Do not loop over broadcastable dimensions

d1bef012 · Pascal Lamblin · b14af85f · d1bef012
--- a/theano/compile/debugmode.py
+++ b/theano/compile/debugmode.py
@@ -1067,22 +1067,44 @@ def _get_preallocated_maps(node, thunk, prealloc_modes, def_val,
    # We assume that the different outputs of a same Op will behave
    # independently, and there is no need to test over all combinations
    # of outputs (the time taken is prohibitive).
+    # When all outputs on a certain dimension are broadcastable, the Op
+    # can assume that the shape is 1 on that dimension, and stride testing
+    # is less relevant.
    max_ndim = 0
+    out_broadcast_pattern = [True] * max_ndim
    for r in node.outputs:
        if isinstance(r.type, (TensorType, CudaNdarrayType)):
-            max_ndim = max(max_ndim, r.ndim)
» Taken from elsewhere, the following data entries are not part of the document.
(** ** Bootstrap (bootstrap.go) *)

(** The three directories with what was found, made and found again. *)
Record BootstrapReport := {
  br_Dirs : list string; br_ExistsPre : list bool; br_Created : list bool; br_ExistsPost : list bool
}.
Fixpoint probeDirs (dirs : list string) : st W (list bool) :=
  match dirs with
  | [] => st_ret []
  | d :: rest => let! e := os_Stat d in let! l := probeDirs rest in st_ret ((match e with None => true | Some _ => false end) :: l)
  end.
(** Directories that were missing, in order, up to the first that cannot be made. *)
Fixpoint makeMissing (dirs : list (string * bool)) : st W (list bool * option error) :=
  match dirs with
  | [] => st_ret ([], None)
  | (d, pre) :: rest =>
      if pre then let! (l, e) := makeMissing rest in st_ret (false :: l, e)
      else
        let! e := os_MkdirAll d 488 in
        match e with
        | Some e => st_ret (false :: map (fun _ => false) rest, Some e)
        | None => let! (l, e) := makeMissing rest in st_ret (true :: l, e)
        end
  end.
Definition BootstrapCNI (cfgDir cacheDir binDir : string) : st W (BootstrapReport * option error) :=
  let dirs := [or_default cfgDir defaultCniConfDir; or_default cacheDir defaultCniCacheDir; or_default binDir defaultCniBinDir] in
  let! pre := probeDirs dirs in
  let! (created, e) := makeMissing (zip dirs pre) in
  match e with
  | Some _ => st_ret ({| br_Dirs := dirs; br_ExistsPre := pre; br_Created := created; br_ExistsPost := map (fun _ => false) dirs |}, e)
  | None =>
      let! post := probeDirs dirs in
      st_ret ({| br_Dirs := dirs; br_ExistsPre := pre; br_Created := created; br_ExistsPost := post |}, None)
  end.

(** ** The conflist of a space (internal/util/fs/space.go) *)

Definition SpaceNetworkConfigPath (baseRunPath realmName spaceName : string) : result string :=
  if String.eqb (TrimSpace spaceName) "" then Err (EWrap "%w: space name is required" [ESentinel ErrConfig])
  else if String.eqb (TrimSpace realmName) "" then Err (EWrap "%w: realm name is required" [ESentinel ErrConfig])
  else Ok (FJoin [RealmMetadataDir baseRunPath realmName; spaceName; "network.conflist"]).

Definition WriteSpaceNetworkConfig (confPath networkName subnetCIDR : string) : st W (option error) :=
  let cfg := NewCNINetworkConfigWithSubnet networkName subnetCIDR in
  match BuildDefaultConflist (nc_Name cfg) (nc_BridgeName cfg) (nc_SubnetCIDR cfg) with
  | Err e => st_ret (Some e)
  | Ok data =>
      let! e := os_MkdirAll (FDir confPath) 488 in
      match e with
      | Some e => st_ret (Some e)
      | None => os_WriteFile confPath data 384
      end
  end.

(** ** Clean-up of a container (runner/helpers.go) *)

Definition selfNetns : string := "/proc/self/ns/net".
Definition delNetnsIsRunnerOwn (netnsPath : string) : st W bool :=
  if String.eqb netnsPath "" then st_ret false
  else
    let! target := sys_Stat netnsPath in
    match target with
    | Err _ => st_ret false
    | Ok t =>
        let! self := sys_Stat selfNetns in
        st_ret (match self with Ok s => bool_decide (t = s) | Err _ => false end)
    end.
Definition sanitizeDELNetns (netnsPath : string) : st W string :=
  let! own := delNetnsIsRunnerOwn netnsPath in
  st_ret (if own then "" else netnsPath).

Context `{HostConfig} (cniConf : Conf).

(** The space directories of one realm, then the realms. *)
Fixpoint conflistInRealm (networkName realmName : string) (entries : list (string * bool)) : st W (option string) :=
  match entries with
  | [] => st_ret None
  | (spaceName, isDir) :: rest =>
      if negb isDir then conflistInRealm networkName realmName rest
      else
        match BuildSpaceNetworkName realmName spaceName with
        | Err _ => conflistInRealm networkName realmName rest
        | Ok candidate =>
            if negb (String.eqb candidate networkName) then conflistInRealm networkName realmName rest
            else
              match SpaceNetworkConfigPath RunPath realmName spaceName with
              | Err _ => conflistInRealm networkName realmName rest
              | Ok confPath =>
                  let! stat := os_Stat confPath in
                  match stat with
                  | None => st_ret (Some confPath)
                  | Some _ => conflistInRealm networkName realmName rest
                  end
              end
        end
  end.
Fixpoint conflistInRealms (networkName : string) (entries : list (string * bool)) : st W (option string) :=
  match entries with
  | [] => st_ret None
  | (realmName, isDir) :: rest =>
      if negb isDir then conflistInRealms networkName rest
      else
        let! spaces := os_ReadDir (RealmMetadataDir RunPath realmName) in
        match spaces with
        | Err _ => conflistInRealms networkName rest
        | Ok spaces =>
            let! found := conflistInRealm networkName realmName spaces in
            match found with
            | Some p => st_ret (Some p)
            | None => conflistInRealms networkName rest
            end
        end
  end.
Definition findSpaceConflistByNetworkName (networkName : string) : st W (result string) :=
  let! realms := os_ReadDir (MetadataRoot RunPath) in
  match realms with
  | Err e => st_ret (Err e)
  | Ok realms =>
      let! found := conflistInRealms networkName realms in
      st_ret (match found with Some p => Ok p | None => Err (EOpaque "CNI config not found in run path for network %q") end)
  end.

Definition findCNIConfigPath (networkName : string) : st W (result string) :=
  let configPath := FJoin [cf_CniConfigDir cniConf; networkName +:+ ".conflist"] in
  let! stat := os_Stat configPath in
  match stat with
  | None => st_ret (Ok configPath)
  | Some _ =>
      let! r := findSpaceConflistByNetworkName networkName in
      st_ret (match r with Ok p => Ok p | Err _ => Err (EOpaque "CNI config not found for network %q") end)
  end.

(** The result is the marker of the outcome. *)
Definition runCNIDel (containerID netnsPath networkName : string) : st W string :=
  let! path := findCNIConfigPath networkName in
  match path with
  | Err _ => st_ret "cni-del-skipped:config-not-found"
  | Ok cniConfigPath =>
      let! loaded := LoadNetworkConfigList (managerOf cniConf) cniConfigPath in
      match loaded with
      | Err _ => st_ret "cni-del-skipped:load-error"
      | Ok m =>
          let! e := DelContainerFromNetwork m containerID netnsPath in
          st_ret (match e with Some _ => "cni-del-failed" | None => "cni-del" end)
      end
  end.

(** *** The masquerade chain *)

Definition maxChainLength : nat := 28.
Definition cniMasqChainName (networkName containerID : string) : string :=
  String.substring 0 maxChainLength ("CNI-" +:+ hex_encode (Sha512.sha512 (bytes_of_string (networkName +:+ containerID)))).

Definition nl : ascii := ascii_of_nat 10.
(** The line number of a listed rule that jumps to the chain. *)
Definition jumpLine (chain raw : string) : list Z :=
  match Fields raw with
  | num :: target :: _ => if String.eqb target chain then match Atoi num with Some n => [n] | None => [] end else []
  | _ => []
  end.
Definition postroutingJumpLines (chain : string) : st W (list Z) :=
  let! (out, err) := iptables_run ["-t"; "nat"; "-L"; "POSTROUTING"; "--line-numbers"; "-n"] in
  st_ret (match err with Some _ => [] | None => split_on nl out ≫= jumpLine chain end).

(** Deletions by line number, in the order given; the flag tells that one succeeded. *)
Fixpoint deleteJumps (lines : list Z) (swept : bool) : st W bool :=
  match lines with
  | [] => st_ret swept
  | n :: rest =>
      let! (_, err) := iptables_run ["-t"; "nat"; "-D"; "POSTROUTING"; Itoa n] in
      deleteJumps rest (match err with None => true | Some _ => swept end)
  end.

Definition sweepCNIMasqChain (networkName containerID : string) : st W string :=
  let chain := cniMasqChainName networkName containerID in
  let! lines := postroutingJumpLines chain in
  let! swept := deleteJumps (reverse lines) false in
  let! _ := iptables_run ["-t"; "nat"; "-F"; chain] in
  let! (_, err) := iptables_run ["-t"; "nat"; "-X"; chain] in
  let swept := match err with None => true | Some _ => swept end in
  st_ret (if swept then "cni-masq-swept:" +:+ chain else "").

(** *** Leases and cached results *)

Fixpoint removeLeases (ipamDir containerID : string) (entries : list (string * bool)) : st W unit :=
  match entries with
  | [] => st_ret ()
  | (fileName, isDir) :: rest =>
      if isDir then removeLeases ipamDir containerID rest
      else
        let filePath := FJoin [ipamDir; fileName] in
        let! content := os_ReadFile filePath in
        match content with
        | Ok content =>
            if containsExactContainerID content containerID then let! _ := os_Remove filePath in removeLeases ipamDir containerID rest
            else removeLeases ipamDir containerID rest
        | Err _ => removeLeases ipamDir containerID rest
        end
  end.
Definition purgeLeases (containerID networkName : string) : st W unit :=
  let ipamDir := FJoin [CNINetworksDir; networkName] in
  let! _ := os_Remove (FJoin [ipamDir; containerID]) in
  let! entries := os_ReadDir ipamDir in
  match entries with Ok entries => removeLeases ipamDir containerID entries | Err _ => st_ret () end.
+            if max_ndim < r.ndim:
+                out_broadcast_pattern += [True] * (r.ndim - max_ndim)
+                max_ndim = r.ndim
+            assert len(out_broadcast_pattern) == max_ndim
+
+            for i, b in enumerate(r.broadcastable):
+                out_broadcast_pattern[i] = out_broadcast_pattern[i] and b

    if 'strided' in prealloc_modes or 'ALL' in prealloc_modes:
        # Initial allocation
        init_strided = {}
        for r in node.outputs:
            if isinstance(r.type, (TensorType, CudaNdarrayType)):
-                # Create a buffer twice as large in every dimension
-                new_buf = r.type.value_zeros(
-                        [(s * 2) for s in r_vals[r].shape])
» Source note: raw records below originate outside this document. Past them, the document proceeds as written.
(* ===== verification/Teardown.v ===== *)
(** * Teardown: stopping, killing, deleting and purging cells and containers
    (runner/stop.go, kill.go, delete_cell.go, delete_container.go, purge_cell.go,
    purge_container.go, lifecycle.go; the orphan helpers of helpers.go and the socket
    clean-up of attachable.go)

    The state is the containerd client with its caches ([Containerd]) over a world that
    also holds the networks ([Cni]) and the runner's metadata ([RunnerStore]).  Stop and
    kill end the tasks and keep the containers; delete removes the containers first and
    the cell's metadata only when none is left. *)

From Stdlib Require Import Ascii ZArith Lia.
From stdpp Require Import base gmap strings list.
From S2P Require Import Prelude Model External Scheme Naming Layout Observe OciSpec Containerd Cni.

Local Open Scope nat_scope.

(** The runner's metadata reads and writes, the connection and the cgroups. *)
Class RunnerStore (W : Type) := {
  sto_nowUTC : st W Time;
  sto_ensureClientConnected : st W (option error);
  sto_GetRealm : Realm → st W (result Realm);
  sto_GetSpace : Space → st W (result Space);
  sto_GetCell : Cell → st W (result Cell);
  sto_UpdateCellMetadata : Cell → st W (option error);
  sto_DeleteMetadata : string → st W (option error);
  sto_pullSetupStatus : string → st W (result (list RepoStatus * list StageStatus));
  sto_cgroupMountpoint : string;
  sto_DeleteCgroup : string → string → st W (option error)
}.

Section Teardown.
Context {W : Type} `{Containerd W} `{OciHost W} `{CniHost W} `{RunnerStore W} `{HostConfig} (cniConf : Conf).
Notation C := (Client W).

(** What [Observe] needs of the host, by this client. *)
#[export] Instance client_ContainerHost : ContainerHost C := {|
  nowUTC := remote sto_nowUTC;
  ensureClientConnected := remote sto_ensureClientConnected;
  GetRealm := fun r => remote (sto_GetRealm r);
  Observe.ExistsContainer := Containerd.ExistsContainer;
  ctr_TaskStatus := ctrTaskStatus;
  pullSetupStatus := fun p => remote (sto_pullSetupStatus p)
|}.

Definition PopulateAndPersistCellContainerStatuses (cell : Cell) : st C (Cell * option error) :=
  let! cell := populateCellContainerStatuses cell in
  let! e := remote (sto_UpdateCellMetadata cell) in
  st_ret (cell, e).

(** ** The network of a cell (lifecycle.go, helpers.go) *)

Definition ResolveSpaceCNIConfigPath (realmID spaceID : string) : st C (result string) :=
  let! space := remote (sto_GetSpace (space_named realmID spaceID)) in
  st_ret (match space with
          | Err e => Err (EWrap "%w: %w" [ESentinel ErrGetSpace; e])
          | Ok internalSpace =>
              match BuildSpaceExternalFromInternal internalSpace VersionV1Beta1 with
              | Err e => Err (EWrap "%w: %w" [ESentinel ErrConversionFailed; e])
              | Ok doc =>
                  let confPath := TrimSpace (ext.spsp_CNIConfigPath (ext.space_Spec doc)) in
                  if negb (String.eqb confPath "") then Ok confPath
                  else match SpaceNetworkConfigPath RunPath realmID (ext.sm_Name (ext.space_Metadata doc)) with
                       | Err e => Err (EWrap "failed to build default space CNI config path: %w" [e])
                       | Ok p => Ok p
                       end
              end
          end).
+                # Create a buffer twice as large in every dimension,
+                # except if broadcastable
+                buf_shape = []
+                for s, b in zip(r_vals[r].shape, r.broadcastable):
+                    if b:
+                        buf_shape.append(s)
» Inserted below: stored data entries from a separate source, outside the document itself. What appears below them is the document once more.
(** ** Secrets of a container (ctr/secrets.go) *)

Definition DefaultSecretsStagingDir : string := "/run/kukeon/secrets".
(** 0400 *)
Definition secretFileMode : Z := 256.

Definition readSecretRefValue (ref : ContainerSecretRef) (runPath : string) : st W (result string) :=
  let! data := os_ReadFile (SecretPath runPath (csr_Realm ref) (csr_Space ref) (csr_Stack ref) (csr_Cell ref) (csr_Name ref)) in
  st_ret (match data with
          | Ok d => Ok d
          | Err e => if os_NotExist e then Err (EWrap "%w (secret %q ref %q at %q)" [ESentinel ErrSecretRefNotFound])
                     else Err (EWrap "failed to read referenced secret %q from %q: %w" [e])
          end).

Definition readSecretValue (s : ContainerSecret) (runPath : string) : st W (result string) :=
  match sec_SecretRef s with
  | Some ref => readSecretRefValue ref runPath
  | None =>
      if negb (String.eqb (TrimSpace (sec_FromFile s)) "") then
        let! data := os_ReadFile (TrimSpace (sec_FromFile s)) in
        st_ret (match data with
                | Ok d => Ok d
                | Err e => if os_NotExist e then Err (EWrap "%w (secret %q path %q)" [ESentinel ErrSecretFromFileNotFound])
                           else Err (EWrap "failed to read secret %q from %q: %w" [e])
                end)
      else
        let! value := os_LookupEnv (TrimSpace (sec_FromEnv s)) in
        st_ret (match value with Some v => Ok v | None => Err (EWrap "%w (secret %q env %q)" [ESentinel ErrSecretFromEnvNotSet]) end)
  end.

(** The temporary file is removed whatever happens; after the rename it is gone anyway. *)
Definition writeSecretFile (path value : string) : st W (result unit) :=
  let!? tmpPath := os_CreateTemp (FDir path) ".secret-*" in
  let! r := (let! e := io_WriteString tmpPath value in
             match e with
             | Some e => let! _ := os_Close tmpPath in st_ret (Err e)
             | None =>
                 let! e := os_Chmod tmpPath secretFileMode in
                 match e with
                 | Some e => let! _ := os_Close tmpPath in st_ret (Err e)
                 | None =>
                     let!? _ := st_check id (os_Close tmpPath) in
                     st_check id (os_Rename tmpPath path)
                 end
             end) in
  let! _ := os_Remove tmpPath in
  st_ret r.

Definition secretSources (s : ContainerSecret) : nat :=
  (if String.eqb (TrimSpace (sec_FromFile s)) "" then 0 else 1) + (if String.eqb (TrimSpace (sec_FromEnv s)) "" then 0 else 1)
  + match sec_SecretRef s with Some _ => 1 | None => 0 end.
Definition checkSecret (s : ContainerSecret) : result unit :=
  if String.eqb (TrimSpace (sec_Name s)) "" then Err (EWrap "%w (secrets[%d])" [ESentinel ErrSecretNameRequired])
  else if secretSources s =? 0 then Err (EWrap "%w (secrets[%d] %q)" [ESentinel ErrSecretSourceRequired])
  else if 1 <? secretSources s then Err (EWrap "%w (secrets[%d] %q)" [ESentinel ErrSecretMultipleSources])
  else if negb (String.eqb (TrimSpace (sec_MountPath s)) "") && negb (IsAbs (TrimSpace (sec_MountPath s))) then
    Err (EWrap "%w (secrets[%d] %q mountPath %q)" [ESentinel ErrSecretMountPathNotAbsolute])
  else Ok ().

Record resolvedSecrets := { rs_EnvAdds : list string; rs_MountAdds : list VolumeMount }.
Definition stagedSecretPath (stagingDir containerdID name : string) : string := FJoin [FJoin [stagingDir; containerdID]; name].
Definition secretMount (source target : string) : VolumeMount := {|
  vm_Kind := ""; vm_Source := source; vm_Target := target; vm_VolumeRef := None; vm_ReadOnly := true; vm_SizeBytes := 0%Z;
  vm_Mode := 0%Z; vm_Ensure := false |}.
+                    else:
+                        buf_shape.append(s * 2)
+                new_buf = r.type.value_zeros(buf_shape)
                init_strided[r] = new_buf

-        for step_signs in itertools_product((-1, 1), repeat=max_ndim):
+        step_signs_list = []
+        for b in out_broadcast_pattern:
+            if b:
+                step_signs_list.append((1,))
+            else:
+                step_signs_list.append((-1, 1))
+        for step_signs in itertools_product(*step_signs_list):
            for step_size in (1, 2):
                strided = {}
                steps = [s * step_size for s in step_signs]
@@ -1111,7 +1133,11 @@ def _get_preallocated_maps(node, thunk, prealloc_modes, def_val,

    if 'wrong_size' in prealloc_modes or 'ALL' in prealloc_modes:
        # For each dimension, try size-1, size, size+1
-        for dim in xrange(max_ndim):
+        for dim, b in enumerate(out_broadcast_pattern):
+            if b:
+                # The shape has to be 1
+                continue
+
            shape_diff = [0] * max_ndim
            for diff in (-1, 1):
                shape_diff[dim] = diff